** What needs to be done **
Using the records below, give again exactly the lines from the line that contains "eexists _, _." through the line that contains "Proof. solve_decision. Defined.", both ends included, and only those.
○ ○ ○ ○ ○
(** The loop gets to the first extended partition, and what the recursive call does there is what it does. *)
Lemma entries_loop_recurs recur s sector primary es1 e es2 : memory s = [] -> Forall pte_ok (es1 ++ e :: es2) -> 0 <= size (disk s) < 2 ^ 32 -> 0 <= sector < 2 ^ 32 ->
  Forall (fun e => empty_entry e = true \/ is_extended (pe_type e) = false) es1 -> empty_entry e = false -> is_extended (pe_type e) = true ->
  (forall s1, memory s1 = [] -> disk s1 = disk s ->
    (if sector =? 0 then recur s1 (pe_offset e) (pe_offset e) else recur s1 (u32 (pe_offset e + primary)) primary) = Err NoFuel) ->
  entries_loop recur s sector primary (es1 ++ e :: es2) = Err NoFuel.
Proof.
  revert s. induction es1 as [|x es1 IH]; intros s Hm Hok Hd Hs Hx He Hext Hrec; cbn [app entries_loop].
  - rw -/(empty_entry e) He Hext. by rw Hrec.
  - inversion Hok as [|? ? Hox Hok']; subst. inversion Hx as [|? ? Hx1 Hx2]; subst. rw -/(empty_entry x). destruct (empty_entry x) eqn:Ex; [cbn [obind]; by apply IH|].
    destruct Hx1 as [?|Hx1]; [done|]. rw Hx1. set s1 := mk_scan _ _ _ _. destruct (found_partition_ok s1 x sector Hm Hox Hd Hs) as (s2 & -> & Hd2 & Hm2 & _). cbn [obind].
    apply IH; try done; [by rw Hd2|]. intros s3 Hm3 Hd3. apply Hrec; [done|]. by rw Hd3 Hd2.
Qed.

(** The disk is the same but for its statistics. *)
Definition same_disk (d d' : block) : Prop := size d' = size d /\ content d' = content d.
Lemma same_disk_sector d d' : same_disk d d' -> sector_at d' 0 = sector_at d 0 /\ table_of d' = table_of d.
Proof. intros [_ Hc]. by rw /table_of /sector_at Hc. Qed.

Lemma read_table_step fuel s d sector primary es1 e es2 : same_disk d (disk s) -> disk_ok d -> memory s = [] -> signature (sector_at d 0) = 0xaa55 ->
  table_of d = es1 ++ e :: es2 -> Forall (fun e => empty_entry e = true \/ is_extended (pe_type e) = false) es1 -> empty_entry e = false -> is_extended (pe_type e) = true ->
  0 <= sector < size d ->
  (forall s1, memory s1 = [] -> same_disk d (disk s1) ->
    (if sector =? 0 then read_partition_table fuel s1 (pe_offset e) (pe_offset e) else read_partition_table fuel s1 (u32 (pe_offset e + primary)) primary) = Err NoFuel) ->
  read_partition_table (S fuel) s sector primary = Err NoFuel.
Proof.
  intros Hsd Hok Hm Hsig Ht Hx He Hext Hs Hrec. have [Hsz Hct] := Hsd. have Hd := dk_size _ Hok. cbn [read_partition_table]. rw /block_size Hsz (proj2 (Z.leb_gt _ _)); [lia|]. rw /alloc Hm. cbn [negb].
  destruct (block_read_ok (disk s) 0) as (d' & E & Hs' & _ & Hc'); [lia|]. rw E. cbn [obind]. destruct (same_disk_sector _ _ Hsd) as [-> _]. rw Hsig. cbn [negb Z.eqb Pos.eqb].
  have Htab := table_ok d Hok. change (read_pte (sector_at d 0) <$> seq 0 4) with (table_of d). rw Ht in Htab |- *.
  apply entries_loop_recurs; try done; cbn [disk set_disk]; [lia|lia|]. intros s1 Hm1 Hd1. apply Hrec; [done|]. rw Hd1. split; simpl; congruence.
Qed.

(** ** Example: a disk of 100 sectors *)
Definition ex_pte (type offset size : Z) : list Z := [0; 0; 0; 0; type; 0; 0; 0; offset; 0; 0; 0; size; 0; 0; 0].
Definition ex_mbr (t : Z) : list Z := replicate 446 0 ++ ex_pte 0x21 10 20 ++ ex_pte t 30 40 ++ ex_pte 0x23 90 20 ++ ex_pte 0 0 0 ++ [0x55; 0xaa].
Definition ex_disk (t : Z) : block := mk_block "hda" BLOCK_RAW 100 {[0 := ex_mbr t]} 0 0.
Lemma ex_disk_ok t : 0 <= t < 256 -> disk_ok (ex_disk t).
Proof.
  intros Ht. split; [done|done|]. change (sector_at (ex_disk t) 0) with (ex_mbr t). rw /ex_mbr. apply Forall_app. split; [apply Forall_replicate; lia|]. repeat (apply Forall_cons; split; [lia|]). apply Forall_nil. done.
Qed.

(** C26: partitions.  On a disk with a valid table without extended partitions
    [partition_scan] succeeds and registers exactly the entries that are not empty and
    lie on the disk, in order, with their start, size and type.  Reading sector [k] of
    a partition, below its size, gives sector [start + k] of the disk, which is below
    the size of the disk; writing it changes that sector and no other; beyond its size
    both panic. *)
Theorem partition_scan_correct (n : nat) (d : block) :
  disk_ok d -> signature (sector_at d 0) = 0xaa55 -> Forall (fun e => empty_entry e = true \/ is_extended (pe_type e) = false) (table_of d) ->
  exists s, partition_scan (S n) d [] = Ok s /\ content (disk s) = content d /\ found <$> parts s = wanted <$> filter (fun e => on_disk d e = true) (table_of d) /\
    forall p k buffer, p ∈ parts s -> 0 <= k ->
      if k <? p_size p then
        p_start p + k < size d /\ (exists d', part_block_read (disk s) p k = Ok (sector_at d (p_start p + k), d')) /\
        (p_type p <> BLOCK_FOREIGN -> type d <> BLOCK_FOREIGN -> exists d', part_block_write (disk s) p k buffer = Ok d' /\
          forall t, sector_at d' t = if decide (t = p_start p + k) then buffer else sector_at d t)
      else part_block_read (disk s) p k = Err Panic /\ part_block_write (disk s) p k buffer = Err Panic.
Proof.
  intros Hok Hsig Hx. have Hd := dk_size _ Hok. rw /partition_scan. cbn [read_partition_table disk]. rw /block_size (proj2 (Z.leb_gt _ _)); [lia|]. cbn [alloc memory negb disk].
  rw /block_read /check_sector (proj2 (Z.leb_gt _ _)); [lia|]. cbn [obind]. rw Hsig. cbn [negb Z.eqb Pos.eqb]. change (read_pte (sector_at d 0) <$> seq 0 4) with (table_of d).
  set s0 := set_disk _ _. destruct (entries_loop_ok (read_partition_table n) s0 (table_of d) eq_refl (table_ok d Hok)) as (s & E & Hds & Hp); [simpl; lia|done|].
  exists s. rw Hds. split_and!; try done. intros p k buffer Hin Hk.
  have Hf : found p ∈ found <$> parts s by apply list_elem_of_fmap; exists p. rw Hp /= in Hf. apply list_elem_of_fmap in Hf as (e & He & [Hon Hin']%list_elem_of_filter).
  injection He as _ Hstart Hsize. have Hpe := proj1 (Forall_forall _ _) (table_ok d Hok) e Hin'. apply andb_true_iff in Hon as [[_ H1%Z.ltb_lt]%andb_true_iff H2%Z.leb_le].
  cbn [disk s0 set_disk] in H1, H2. simpl in H1, H2. have Ho := po_offset _ Hpe. have Hz := po_size _ Hpe. rw /part_block_read /part_block_write /partition_read /partition_write.
  destruct (Z.ltb_spec k (p_size p)) as [Hlt|Hge]; [|by rw (proj2 (Z.leb_le _ _) Hge)]. rw (proj2 (Z.leb_gt _ _)) //. rw wrap_small; [lia|]. split; [lia|]. split.
  - rw /block_read /check_sector /=. rw (proj2 (Z.leb_gt _ _)); [lia|]. by eexists.
  - intros Ht1 Ht2. rw bool_decide_eq_false_2 //. cbn [negb ASSERT obind]. destruct (block_write_ok (disk s0) (p_start p + k) buffer) as (d' & E' & _ & _ & Hw); [simpl; lia|done|]. rw E'. by exists d'.
Qed.
Lemma partition_scan_correct_witness : exists s, partition_scan 1 (ex_disk 0x83) [] = Ok s /\ List.length (parts s) = 2%nat.
Proof.
  destruct (partition_scan_correct 0 (ex_disk 0x83)) as (s & E & _ & Hp & _).
  - by apply ex_disk_ok.
  - by vm_compute.
  - repeat constructor; by (left; vm_compute) || (right; vm_compute).
  - exists s. split; [exact E|]. rewrite -(length_fmap found) Hp. by vm_compute.
Defined.
Lemma served_swapped x y : served x y -> swapped x.1 x.2 -> swapped y.1 y.2.
Proof.
  intros [s m page slot s' Hr Hx|s m slot r s' [page Hr] Hx]; simpl; intros H.
  - destruct (swap_out_spec s m page H Hr) as (slot' & s2 & Hx2 & Hor). have Heq : slot' = slot /\ s2 = s' by split; congruence. destruct Heq as [-> ->].
    destruct Hor as [[-> ->]|(Hne & _ & Hs)]; [done|]. by rewrite (proj2 (Z.eqb_neq slot 0)).
  - destruct (swap_in_spec s m slot page H Hr) as (s2 & Hx2 & Hs). by have <- : s2 = s' by congruence.
Qed.

(** A device for swapping and the memory of its bitmap. *)
Record swap_device (d : block) (addr : Z) (words : list Z) : Prop := {
  de_words : wf (mk_bitmap (size d) words);
  de_type : type d <> BLOCK_FOREIGN;
  de_addr : 0 < addr /\ addr + size d * BLOCK_SECTOR_SIZE < 2 ^ 32 /\ size d * BLOCK_SECTOR_SIZE < 2 ^ 31;
  de_sector : forall n, length (sector_at d n) = sector_len }.

Lemma swap_init_ok t i d addr words : block_get_role t BLOCK_SWAP = Ok (Some i) -> all_blocks t !! i = Some d -> swap_device d addr words ->
  exists s, swap_init t addr true (Some words) = Ok s /\ swapped s ∅.
Proof.
  intros Hr Hd [Hw Ht Ha Hs]. rewrite /swap_init Hr. cbn [obind]. rewrite Hd. cbn [oget obind]. rewrite /bitmap_create /bitmap_set_all /block_size /bitmap_size. cbn [bit_cnt].
  have [[Hn0 Hn1] _] := Hw. destruct (bitmap_set_multiple_spec (mk_bitmap (size d) words) 0 (size d) false Hw) as (b & -> & Hwb & Hcb & Hb); [lia|exact Hn0|done|]. cbn [obind].
  eexists. split; [done|]. simpl in Hn0, Hcb. split; [split; done|done|done|]. simpl. rewrite Hcb. intros j Hj. rewrite Hb; [lia|].
  destruct (Z.leb_spec 0 j), (Z.ltb_spec j (0 + size d)); simpl; try done; lia.
Qed.

(** C39: swapped pages come back.  From a freshly initialised swap device, after
    any sequence of pages swapped out and swapped in, every page that is still on
    the device is returned by [swap_in] as it was given to [swap_out]; and
    [swap_out] either reports that there is no room, changing nothing, or returns
    a slot that no other page uses.  Neither fails an assertion. *)
Theorem swap_refines (t : block_table) (i : nat) (d : block) (addr : Z) (words : list Z) (s0 s : swap) (m : gmap Z (list Z)) :
  block_get_role t BLOCK_SWAP = Ok (Some i) -> all_blocks t !! i = Some d -> swap_device d addr words ->
  swap_init t addr true (Some words) = Ok s0 -> rtc served (s0, ∅) (s, m) ->
  (forall slot page, m !! slot = Some page -> exists s', swap_in s slot = Ok (Some page, s')) /\
  (forall page, length page = Z.to_nat PGSIZE -> exists slot s', swap_out s page = Ok (slot, s') /\ ((slot = 0 /\ s' = s) \/ (slot <> 0 /\ m !! slot = None))).
Proof.
  intros Hr Hd Hdev H0 Hrtc. destruct (swap_init_ok t i d addr words Hr Hd Hdev) as (s0' & H0' & Hs0). have Heq : s0' = s0 by congruence. subst s0'.
  have Hs : swapped s m.
  { have : forall x y, rtc served x y -> swapped x.1 x.2 -> swapped y.1 y.2 by induction 1; eauto using served_swapped. intros Hall. by apply (Hall (s0, ∅) (s, m)). }
  split.
  - intros slot page Hm. destruct (swap_in_spec s m slot page Hs Hm) as (s' & ? & _). by exists s'.
  - intros page Hl. destruct (swap_out_spec s m page Hs Hl) as (slot & s' & Hx & Hor). exists slot, s'. split; [done|]. destruct Hor as [?|(? & ? & _)]; auto.
Qed.

Definition ex_swap_dev : block := mk_block "hdb" BLOCK_SWAP 32 ∅ 0 0.
Definition ex_swap_table : block_table := mk_table [ex_swap_dev] [None; None; None; Some O].
Lemma ex_swap_device : swap_device ex_swap_dev 0xc0104000 [7].
Proof.
  split; [|done|vm_compute; intuition congruence|]. 1: split; [split; done|]; split; [done|]; constructor; [done|constructor].
  intros n. rewrite /sector_at lookup_empty. reflexivity.
Qed.
(** One page on the device. *)
Lemma ex_swapped : exists sw, swapped sw {[0xc0104000 := replicate 4096 5]}.
Proof.
  destruct (swap_init_ok ex_swap_table 0 ex_swap_dev 0xc0104000 [7]) as (s0 & E0 & H0); [done|done|apply ex_swap_device|].
  destruct (swap_out_spec s0 ∅ (replicate 4096 5) H0 eq_refl) as (slot & s & E & H).
  vm_compute in E0. injection E0 as <-. vm_compute in E. injection E as <- <-.
  destruct H as [[? _]|(_ & _ & H)]; [done|]. eauto.
Qed.
Lemma swap_refines_witness :
  exists s0 s, swap_init ex_swap_table 0xc0104000 true (Some [7]) = Ok s0 /\ swap_out s0 (replicate 4096 5) = Ok (0xc0104000, s) /\
  (forall slot page, ({[0xc0104000 := replicate 4096 5]} : gmap Z (list Z)) !! slot = Some page -> exists s', swap_in s slot = Ok (Some page, s')) /\
  (forall page, length page = Z.to_nat PGSIZE -> exists slot s', swap_out s page = Ok (slot, s') /\
     ((slot = 0 /\ s' = s) \/ (slot <> 0 /\ ({[0xc0104000 := replicate 4096 5]} : gmap Z (list Z)) !! slot = None))).
Proof.
  eexists _, _. split; [vm_compute; reflexivity|]. split; [vm_compute; reflexivity|].
  eapply (swap_refines ex_swap_table 0 ex_swap_dev 0xc0104000 [7]); [reflexivity|reflexivity|apply ex_swap_device|vm_compute; reflexivity|].
  eapply rtc_once. eapply (served_out _ ∅ (replicate 4096 5) 0xc0104000); [reflexivity|vm_compute; reflexivity].
Defined.
(* ===== verification/Spt.v ===== *)
(** * vm/page.c: the supplemental page table

    For every page of every process the table records where its contents are
    when the page is not in memory.  It is the hash table of Hash.v, whose
    elements are the addresses of [struct spte] objects; [objs] is the heap of
    these objects and [spare] the blocks that [malloc] will hand out for them,
    each with what it holds in the place of [saved_file_pos], which
    [spt_set_kernel] does not initialise.

    [SptOps] and [SptTable] are the interface that frame.c and exception.c are
    proved against: the table is a finite map from process and page to entries.
    The hash table discharges it at the end of this file. *)
From S2P Require Import Prelude Bitmap Hash Palloc Block Swap.

(** ** Entries *)
Inductive spte_flag := SPTE_MMRY | SPTE_FILE | SPTE_SWAP | SPTE_ZERO | SPTE_INVALID.
#[export] Instance spte_flag_eq_dec : EqDecision spte_flag.
Proof. solve_decision. Defined.

(** What an entry says of its page. *)
Record entry := mk_entry { ref : Z; saved_file_pos : Z; eflag : spte_flag; writable : bool }.
(** [struct spte] *)
Record spte := mk_spte { pid : Z; vaddr : Z; data : entry }.

(** ** The interface *)
Class SptOps (T : Type) := {
  spt_set_kernel : T -> Z -> Z -> Z -> spte_flag -> bool -> outcome T;
  spt_get_ref_kernel : T -> Z -> Z -> outcome (Z * T);
  spt_get_flag_kernel : T -> Z -> Z -> outcome (spte_flag * T);
  spt_get_writable_kernel : T -> Z -> Z -> outcome (bool * T);
  spte_file_seek : T -> Z -> Z -> Z -> outcome T;
  spte_file_tell : T -> Z -> Z -> outcome (Z * T) }.

(** [spt_is n t m]: sptab [t] holds [m], and [n] more entries can be allocated. *)
Class SptTable (T : Type) `{SptOps T} := {
  spt_is : nat -> T -> gmap (Z * Z) entry -> Prop;
  spt_mono : forall n t m, spt_is (S n) t m -> spt_is n t m;
  spt_ref_law : forall n t m p va, spt_is (S n) t m -> pg_ofs va = 0 ->
    exists t', spt_get_ref_kernel t p va = Ok (default 0 (ref <$> m !! (p, va)), t') /\ spt_is (S n) t' m;
  spt_flag_law : forall n t m p va, spt_is (S n) t m -> pg_ofs va = 0 ->
    exists t', spt_get_flag_kernel t p va = Ok (default SPTE_INVALID (eflag <$> m !! (p, va)), t') /\ spt_is (S n) t' m;
  spt_writable_law : forall n t m p va, spt_is (S n) t m -> pg_ofs va = 0 ->
    exists t', spt_get_writable_kernel t p va = Ok (default false (writable <$> m !! (p, va)), t') /\ spt_is (S n) t' m;
  spt_tell_law : forall n t m p va e, spt_is (S n) t m -> pg_ofs va = 0 -> m !! (p, va) = Some e ->
    exists t', spte_file_tell t p va = Ok (saved_file_pos e, t') /\ spt_is (S n) t' m;
  spt_seek_law : forall n t m p va e pos, spt_is (S n) t m -> pg_ofs va = 0 -> m !! (p, va) = Some e -> 0 <= pos ->
    exists t', spte_file_seek t p va pos = Ok t' /\
      spt_is (S n) t' (<[(p, va) := mk_entry (ref e) pos (eflag e) (writable e)]> m);
  (** The position of a new entry is whatever the block held. *)
  spt_set_law : forall n t m p va r f w, spt_is (S n) t m -> pg_ofs va = 0 -> va <> 0 -> f <> SPTE_INVALID ->
    exists t' pos, spt_set_kernel t p va r f w = Ok t' /\ spt_is n t' (<[(p, va) := mk_entry r pos f w]> m) }.

(** ** The hash table *)
Record sptab := mk_sptab { objs : gmap Z spte; spare : list (Z * Z); spt : hash; spt_lock : bool }.
Definition set_objs (t : sptab) (o : gmap Z spte) : sptab := mk_sptab o (spare t) (spt t) (spt_lock t).
Definition set_hash (t : sptab) (h : hash) : sptab := mk_sptab (objs t) (spare t) h (spt_lock t).

Definition key (o : gmap Z spte) (e : Z) : Z * Z := match o !! e with Some s => (pid s, vaddr s) | None => (0, 0) end.
Definition spte_hash_func (o : gmap Z spte) (e : Z) : Z := hash_int ((key o e).2 * (key o e).1).
Definition spte_less_func (o : gmap Z spte) (a b : Z) : bool :=
  let (pid_a, vaddr_a) := key o a in
  let (pid_b, vaddr_b) := key o b in
  if negb (pid_a =? pid_b) then pid_a <? pid_b else vaddr_a <? vaddr_b.

Definition acquire_spt (t : sptab) : outcome sptab :=
  assert! negb (spt_lock t) in Ok (mk_sptab (objs t) (spare t) (spt t) true).
Definition release_spt (t : sptab) : outcome sptab :=
  assert! spt_lock t in Ok (mk_sptab (objs t) (spare t) (spt t) false).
○ ○ ○ ○ ○
** Result of the exercise **
  eexists _, _. split; [vm_compute; reflexivity|]. split; [vm_compute; reflexivity|].
  eapply (swap_refines ex_swap_table 0 ex_swap_dev 0xc0104000 [7]); [reflexivity|reflexivity|apply ex_swap_device|vm_compute; reflexivity|].
  eapply rtc_once. eapply (served_out _ ∅ (replicate 4096 5) 0xc0104000); [reflexivity|vm_compute; reflexivity].
Defined.
(* ===== verification/Spt.v ===== *)
(** * vm/page.c: the supplemental page table

    For every page of every process the table records where its contents are
    when the page is not in memory.  It is the hash table of Hash.v, whose
    elements are the addresses of [struct spte] objects; [objs] is the heap of
    these objects and [spare] the blocks that [malloc] will hand out for them,
    each with what it holds in the place of [saved_file_pos], which
    [spt_set_kernel] does not initialise.

    [SptOps] and [SptTable] are the interface that frame.c and exception.c are
    proved against: the table is a finite map from process and page to entries.
    The hash table discharges it at the end of this file. *)
From S2P Require Import Prelude Bitmap Hash Palloc Block Swap.

(** ** Entries *)
Inductive spte_flag := SPTE_MMRY | SPTE_FILE | SPTE_SWAP | SPTE_ZERO | SPTE_INVALID.
#[export] Instance spte_flag_eq_dec : EqDecision spte_flag.
Proof. solve_decision. Defined.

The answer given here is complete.